Most of the time, the women he bought for -- me, my brother's wife, my mother -- got old costume jewelry -- just antique enough to wear as a retro fashion statement. In my opinion, the gifts for men -- my brother, my husband -- were often more intriguing. Children on his list -- my nieces and much later my son -- got odd little toys. One year, my nieces graduated to costume jewelry -- a sure sign my Dad was noting the maturity of his granddaughters. Not all in the same year, but each in our time, all the women got a costume jewelry Christmas tree pin. It was a tradition within a tradition.

I treasure all my gifts from Dad, but my favorite ever is a brass letter opener with a round magnifying glass in one end and the words: Metatone Reconstructive Tonic stamped into one side. I also treasure his last gift to Ryan, and so did Dad.

Two years ago, when Dad's surgery had been delayed a few days and I was staying with my parents, Dad and I were both in the living room wrapping presents. I had done some shopping for Ryan's Michigan and Illinois cousins and was wrapping them to mail. Dad was wrapping his "junk lady" gifts. Dad hadn't shopped with the original junk lady since he moved away from Paris in the early 1990s, but he always found an antique store to patronize and we persisted in calling these gifts "junk lady" gifts.

He showed me the gift he had gotten for Ryan. It was a true antique -- a metal alligator mechanical toy that walks and snaps its jaw. Dad was delighting in it. "Tell Ryan this is just like a toy I played with when I was his age," Dad said.

Dad put up the artificial tree for my mother that day, too. And he put his presents for all of us beneath it.

It was early December, but Dad had done his shopping even earlier, knowing he wouldn't feel up to shopping after his surgery, and knowing, too, that there was a risk he wouldn't be around to shop.

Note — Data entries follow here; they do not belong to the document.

(* ===== verification/Contract.v ===== *)
(** * The contract of the store

    What the public interface promises, as a relation on a map from key to
    value and attributes; the calls of the implementation, observed as answers
    of that contract; and the abstraction from the records of a log to the
    map.  Runs.v proves that the implementation follows the contract. *)

From S2P Require Import Prelude Go Crc32c Attributes Reader Record Index Cache Legacy FileSystem.
From S2P Require Import Log LogSpec Scan Opening Lock Store StoreSpec Compact CompactSpec.
From S2P Require Import Lifecycle LifecycleSpec.
#[local] Open Scope Z_scope.

(** ** The contract *)

Definition view : Type := gmap bytes (bytes * attrs).

Inductive op :=
| OPut (key value : bytes) (opts : option attrs)
| ODelete (key : bytes)
| OGet (key : bytes)
| OGetMetadata (key : bytes)
| OCompact
| OSync.

Inductive answer :=
| Done
| Value (v : bytes)
| Attrs (m : attrs)
| NotFound
| Refused.

(** What each call may answer, and the map after it. *)
Inductive spec_step : view → op → answer → view → Prop :=
| spec_put m key value opts :
    append_ok key value (default ∅ opts) [] →
    spec_step m (OPut key value opts) Done (<[key := (value, default ∅ opts)]> m)
| spec_put_refused m key value opts :
    ¬ append_ok key value (default ∅ opts) [] →
    spec_step m (OPut key value opts) Refused m
| spec_delete m key :
    is_Some (m !! key) → spec_step m (ODelete key) Done (delete key m)
| spec_delete_missing m key :
    m !! key = None → spec_step m (ODelete key) NotFound m
| spec_get m key value attributes :
    m !! key = Some (value, attributes) → spec_step m (OGet key) (Value value) m
| spec_get_missing m key :
    m !! key = None → spec_step m (OGet key) NotFound m
| spec_meta m key value attributes :
    m !! key = Some (value, attributes) → spec_step m (OGetMetadata key) (Attrs attributes) m
| spec_meta_missing m key :
    m !! key = None → spec_step m (OGetMetadata key) NotFound m
| spec_compact m : spec_step m OCompact Done m
| spec_sync m : spec_step m OSync Done m.

Inductive spec_run : view → list op → list answer → view → Prop :=
| spec_nil m : spec_run m [] [] m
| spec_cons m o a m' os answers m'' :
    spec_step m o a m' → spec_run m' os answers m'' →
    spec_run m (o :: os) (a :: answers) m''.

(** ** The implementation, with results observed as answers *)

(** An error that wraps [ErrKeyNotFound], or any other. *)
Definition observe {A} (f : A → answer) (r : res A) : option answer :=
  match r with
  | Ok a => Some (f a)
  | Err e => Some (if errors_Is e ErrKeyNotFound then NotFound else Refused)
  | Panic | Crash => None
  end.

Section implementation.
Context `{!MapRange}.

Definition run_op (o : op) (st : SS) : option answer * SS :=
  match o with
  | OPut key value opts => let '(r, st') := Put key value opts st in (observe (λ _, Done) r, st')
  | ODelete key => let '(r, st') := Delete key st in (observe (λ _, Done) r, st')
  | OGet key => let '(r, st') := Get [] key st in (observe Value r, st')
  | OGetMetadata key => let '(r, st') := GetMetadata key st in (observe Attrs r, st')
  | OCompact => let '(r, st') := Compact st in (observe (λ _, Done) r, st')
  | OSync => let '(r, st') := store_Sync st in (observe (λ _, Done) r, st')
  end.

Fixpoint run_ops (os : list op) (st : SS) : option (list answer) * SS :=
  match os with
  | [] => (Some [], st)
  | o :: os =>
      match run_op o st with
      | (Some a, st') =>
          let '(answers, st'') := run_ops os st' in (cons a <$> answers, st'')
      | (None, st') => (None, st')
      end
  end.
End implementation.

(** ** The abstraction *)

Definition view_of (rs : list raw) : view := (λ r, (raw_value r, raw_attrs r)) <$> live rs.

Lemma view_put rs key value m :
  append_ok key value m [] →
  view_of (rs ++ [entry false key value m []]) = <[key := (value, m)]> (view_of rs).
Proof.
  intros Hok. unfold view_of. rewrite live_snoc. unfold apply_record.
  rewrite raw_deleted_entry, fmap_insert. simpl.
  by rewrite (proj2 (stored_valid _ _ (entry_valid false key value m [] Hok))).
Qed.

Lemma view_delete rs key : view_of (rs ++ [entry true key [] ∅ []]) = delete key (view_of rs).
Proof.
  unfold view_of. rewrite live_snoc. unfold apply_record.
  rewrite raw_deleted_entry. by rewrite fmap_delete.
Qed.

Lemma view_compacted rs rs' : Forall stored rs → compacted rs rs' → view_of rs' = view_of rs.
Proof.
  intros Hst (_ & Hl & _). unfold view_of. rewrite Hl, <- map_fmap_compose.
  apply map_fmap_ext. intros k r (Hin & _)%live_key. rewrite Forall_forall in Hst. simpl.
  by rewrite (proj2 (rewritten_stored r (Hst r Hin))).
Qed.

Lemma view_lookup rs key :
  view_of rs !! key = (λ r, (raw_value r, raw_attrs r)) <$> live rs !! key.
Proof. apply lookup_fmap. Qed.

(** ** Fields no operation on the map changes *)

Definition flags (s : Store) := (closed s, compacting s, options s, readOnlyReason s).

Definition keeps_flags {A} (m : M SS A) : Prop := ∀ st, flags (m st).2.1 = flags st.1.

Lemma flags_bind {A B} (m : M SS A) (f : A → M SS B) :
  keeps_flags m → (∀ a, keeps_flags (f a)) → keeps_flags (m ≫= f).
Proof.
  intros Hm Hf st. specialize (Hm st). unfold mbind, M_bind.
  destruct (m st) as [[a| | |] st']; simpl in *; try done. by rewrite Hf.
Qed.

Lemma flags_on_log {A} (m : M LS A) : keeps_flags (on_log m).
Proof. intros [s w]. unfold on_log. simpl. by destruct (m (s_log s, w)) as [? []]. Qed.

(** Whatever [Close] returns, the store is closed. *)
Lemma Close_closes lock st : closed (Close lock st).2.1 = true.
Proof.
  destruct st as [s [locks w]]. unfold Close. destruct (closed s) eqn:Hcl; [done|].
  assert (∀ (m : M LS unit) s w, closed (attempt (on_log m) (s, w)).2.1 = closed s) as Hkeep.
  { intros m s0 w0. pose proof (flags_on_log m (s0, w0)) as Hfl. unfold attempt.
    destruct (on_log m (s0, w0)) as [[] [s1 w1]]; simpl in *; by injection Hfl. }
  assert (∀ b : bool, closed (if b then attempt (on_log log_Sync) (set_closed true s, w)
    else (Ok (inr tt), (set_closed true s, w))).2.1 = true) as H1.
  { intros []; [by rewrite Hkeep|done]. }
  specialize (H1 (0 <=? SyncInterval (options (set_closed true s)))).
  match type of H1 with closed ?x.2.1 = _ => destruct x as [[syncErr| | |] [s1 w1]] end;
    simpl in H1; try done.
  pose proof (Hkeep log_Close s1 w1) as H2. rewrite H1 in H2.
  destruct (attempt (on_log log_Close) (s1, w1)) as [[closeErr| | |] [s2 w2]]; try done.
  destruct (attempt (release lock) (locks, w2)) as [[lockErr| | |] os]; try done.
  by destruct (errors_Join _).
Qed.

Lemma flags_wrap {A} fmt (m : M SS A) : keeps_flags m → keeps_flags (wrap fmt m).
Proof.
  intros Hm st. specialize (Hm st). unfold wrap. by destruct (m st) as [[] ?].
Qed.

Lemma flags_same {A} (r : res A) : keeps_flags (λ st, (r, st)).
Proof. by intros st. Qed.

Lemma flags_modify f : (∀ s, flags (f s) = flags s) → keeps_flags (modify_store f).
Proof. intros Hf st. simpl. apply Hf. Qed.

Lemma flags_store : keeps_flags the_store.
Proof. by intros st. Qed.

Create HintDb flags discriminated.
#[export] Hint Resolve flags_bind flags_on_log flags_wrap flags_same flags_modify flags_store : flags.

Lemma flags_on_snd {A} (m : M world A) : keeps_flags (on_snd m).
Proof. intros [s w]. unfold on_snd, zoom. simpl. by destruct (m w). Qed.

Lemma flags_attempt {A} (m : M SS A) : keeps_flags m → keeps_flags (attempt m).
Proof.
  intros Hm st. specialize (Hm st). unfold attempt. by destruct (m st) as [[] ?].
Qed.

Ltac flags := intros; repeat first
  [ done
  | apply flags_bind; intros
  | apply flags_wrap | apply flags_attempt | apply flags_on_log | apply flags_on_snd
  | apply flags_store | apply flags_same
  | apply flags_modify; intros; reflexivity
  | case_match ].

Section flags.
Context `{!MapRange}.

Lemma flags_check : keeps_flags check_open ∧ keeps_flags check_writable.
Proof using Type. split; [unfold check_open|unfold check_writable]; flags. Qed.

Lemma flags_Put key value opts : keeps_flags (Put key value opts).
Proof using Type. unfold Put, count, sync_if_asked, check_open, check_writable. flags. Qed.

Lemma flags_Delete key : keeps_flags (Delete key).
Proof using Type. unfold Delete, count, sync_if_asked, check_open, check_writable. flags. Qed.

Lemma flags_Get pooled key : keeps_flags (Get pooled key).
Proof using Type. unfold Get, count, check_open. flags. Qed.

Lemma flags_discard l tp : keeps_flags (discard_log l tp).
Proof using Type. unfold discard_log. flags. Qed.

Lemma flags_compact_entries tp ks l idx : keeps_flags (compact_entries tp ks l idx).
Proof using Type.
  revert l idx. induction ks as [|k ks IH]; intros l idx; cbn [compact_entries];
    unfold read_entry, discard_log; flags; try apply IH; apply flags_discard.
Qed.

Lemma flags_reopen p : keeps_flags (reopen p).
Proof using Type. unfold reopen. flags. Qed.

Lemma flags_error_of (m : M SS unit) : keeps_flags m → keeps_flags (error_of m).
Proof using Type. intros Hm. unfold error_of. flags. Qed.

Lemma flags_compact_body : keeps_flags compact_body.
Proof using Type.
  unfold compact_body, write_compacted, replace_log, count.
  repeat first [ progress flags | apply flags_compact_entries | apply flags_discard
               | apply flags_reopen | apply flags_error_of ].
Qed.

(** [Compact] puts the [compacting] flag back on every return. *)
Lemma flags_Compact s w :
  closed s = false → compacting s = false → returns (Compact (s, w)).1 →
  flags (Compact (s, w)).2.1 = flags s.
Proof.
  intros Hcl Hco. unfold Compact, mbind, M_bind. destruct (readOnlyReason s) as [e|] eqn:Hro.
  { unfold compact_enter, check_open, check_writable, mbind, M_bind. simpl.
    rewrite Hcl. simpl. by rewrite Hro. }
  rewrite compact_enter_ok by done. unfold deferred, compact_leave.
  pose proof (flags_compact_body (set_compacting true s, w)) as Hfl. unfold flags in *.
  cbn [modify_store fst snd] in *.
  destruct (compact_body (set_compacting true s, w)) as [[[]|e| |] [s' w']];
    simpl in *; intros Hret; try done; congruence.
Qed.
End flags.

Earlier today, I was thinking about wrapping presents with Dad and thinking what a gift it had been, as we all felt the fresh pains of his loss, to have some unopened token -- treasure really -- of his love, his care, his attentiveness.

How wonderful that he had the foresight to wrap those presents before his surgery, I thought.

Then I realized he hadn't. Dad had not wrapped those presents before his surgery. He had wrapped them after it had been delayed. He had already left home for Houston, thinking he was headed to surgery. Instead they sent him home for five days. That's when he wrapped the presents.

In that split-second of realization, I smiled. In an odd way, I take some comfort in the timing. It tells me that Dad was actually pretty optimistic about his surgery. He hadn't wrapped these presents ahead of time "just in case", he wrapped them after the first scheduled surgery date had passed, in those five days when he had some extra time on his hands.

I'll always be grateful for that extra time, and I'll always be grateful, too, to the Junk Lady.

3 comments:

Jeri said...

What wonderful gifts time can bring? I find you opening up a gift from your father right now. Gifts are really reminders of the love we share with one another. You are blessed.

Orangeblossoms said...

This is such a fond post-- tender and sweet. Thank you for sharing these reflections. My dad gave me a cool gift this year. It was heartfelt and sentimental. I think I might just do a blog entry about it! Thanks for the inspiration.

Molly Vetter said...

Thanks for your post--beautiful.

And, I give thanks for Krista, who gifted me with the practice of wrappings out of sewn cloth, tied with ribbons--gift bags that wear well and are less likely to end up in the "too crinkly to be presentable for reuse" pile that my gift bags often end in. I'm having fun imagining future gifts they might contain, hopeful that their recipients might continue to add precious gifts to their interior space.